The exercice want me to flip the list of terms from 0 to X. But I dont know how to make it. when I run the code step by step, it calculates all the terms up to the X term. I’d like to add in a list each calculated term. So I’ll have the list of terms from 0 to X. But I don’t know how to do that.

Can you please post the exercise instructions as given, it would be appreciated.

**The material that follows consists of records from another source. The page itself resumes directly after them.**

(** * edge2html: incremental rebuild of Edge templates into HTML

    A shallow embedding of [src/index.js] and the properties of its
    path mapping, file enumeration, change classification and batch
    writing.

    Strings are Rocq [string]s; one character stands for one UTF-16 code
    unit of the JavaScript string.  The file system, the template engine,
    the network and the configuration loader are the collaborators of the
    program: they enter as the fields of [World], as Section variables
    and as the [fs] field of the state. *)

From Stdlib Require Import ZArith String Ascii Bool Lia.
From stdpp Require Import gmap strings list.

Local Open Scope string_scope.
(** [s.replace(old, new)] for a non-empty [old]: every non-overlapping
    occurrence, scanning from the left.  [skip] counts the characters of
    an occurrence that remain to be dropped. *)
Fixpoint replace_go (old new : string) (skip : nat) (s : string) : string :=
  match s with
  | EmptyString => EmptyString
  | String c t =>
      match skip with
      | S k => replace_go old new k t
      | O =>
          if String.prefix old s
          then new +:+ replace_go old new (String.length old - 1) t
          else String c (replace_go old new O t)
      end
  end.

Definition replace (s old new : string) : string :=
  if String.eqb old "" then s else replace_go old new O s.

(** [s.split()]: the maximal runs of non-whitespace characters. *)
Fixpoint split_go (cur : string) (s : string) : list string :=
  match s with
  | EmptyString => if String.eqb cur "" then [] else [cur]
  | String c t =>
      if is_space c
      then (if String.eqb cur "" then split_go "" t else cur :: split_go "" t)
      else split_go (cur +:+ String c "") t
  end.

Definition split (s : string) : list string := split_go "" s.

(** [sep.join(l)] *)
Definition join (sep : string) (l : list string) : string := String.concat sep l.

(** ** The regular expressions of the code

    Each pattern of the source is a literal prefix, a run of digits and the
    anchor [$].  Without [re.MULTILINE], [$] matches at the end of the
    string and just before a newline that ends the string. *)

Definition at_dollar (rest : string) : bool :=
  String.eqb rest "" || String.eqb rest nl.

(** The longest run of digits at the head of [s], and what follows it. *)
Fixpoint span_digits (s : string) : string * string :=
  match s with
  | String c t =>
      if is_digit c
      then let '(ds, rest) := span_digits t in (String c ds, rest)
      else (EmptyString, s)
  | EmptyString => (EmptyString, EmptyString)
  end.

(** Exactly [n] digits at the head of [s]. *)
Fixpoint take_digits (n : nat) (s : string) : option (string * string) :=
  match n with
  | O => Some (EmptyString, s)
  | S k =>
      match s with
      | String c t =>
          if is_digit c
          then match take_digits k t with
               | Some (ds, rest) => Some (String c ds, rest)
               | None => None
               end
          else None
      | EmptyString => None
      end
  end.

(** [re.search]: the leftmost position at which the pattern matches,
    with the first group of that match. *)
Fixpoint re_search_from (here : string -> option string) (i : nat) (s : string)
  : option (nat * string) :=
  match here s with
  | Some g => Some (i, g)
  | None =>
      match s with
      | String _ t => re_search_from here (S i) t
      | EmptyString => None
      end
  end.

Definition re_search (here : string -> option string) (s : string) :=
  re_search_from here O s.

End Py.

(** * Frozen requirements ([pip/__init__.py]) *)

Module Freeze.
Import Py.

The way I typically give a predicate the ability to return a list is to add the list value as another argument to the predicate and then modify the predicates accordingly. e.g. start with

fibo(N, N, List)

and then

fibo_2(N, N, []) :- N<2, !.
fibo_2(N, R, [R1,R2|T2]) :-
	N1 is N-1, N2 is N-2,
    fibo_2(N1, R1, _),fibo_2(N2, R2, T2),
     R is R1 + R2.

however when I did that it didn’t work as I expected,

?- fibo_2(6,R,L).
R = 8,
L = [5, 3, 2, 1, 1, 0].

but it was very close and shows how to add a list to what you currently have.

So to understand what was happening I modified the code to print the values along the way.

fibo_2(N, N) :- N<2, !.
fibo_2(N, R) :-
	N1 is N-1, N2 is N-2,
    fibo_2(N1, R1),fibo_2(N2, R2),
     R is R1 + R2,
     format('~nN: ~w, R1: ~w, R2: ~w',[N,R1,R2]).

and ran an example.

?- fibo_2(6,R).

N: 2, R1: 1, R2: 0
N: 3, R1: 1, R2: 1
N: 2, R1: 1, R2: 0
N: 4, R1: 2, R2: 1
N: 2, R1: 1, R2: 0
N: 3, R1: 1, R2: 1
N: 5, R1: 3, R2: 2
N: 2, R1: 1, R2: 0
N: 3, R1: 1, R2: 1
N: 2, R1: 1, R2: 0
N: 4, R1: 2, R2: 1
N: 6, R1: 5, R2: 3
R = 8.

While I haven’t completed this for your exercise, it should give you enough so that you can solve the problem on your own. :smiley:

If you try fibo_2(7, R, L). you will have L = [8, 5, 3, 2, 1, 1], and R = 8.
it returns the term number 6. This problem seems easy to solve. But the second problem is that 0 did not among the terms. And it is always the case for fibo_2 (N, R, L) where N is odd.

Hello. Thanks for your help. I have found a solution.

fibo(N, N, [N, 0]) :- N is 1, !.
fibo(N, N, [0]) :- N is 0, !.
fibo(N, R, [R, R1|T2]) :-
    N1 is N-1, N2 is N-2,
    fibo(N1, R1, _),fibo(N2, R2, T2),
    R is R1 + R2.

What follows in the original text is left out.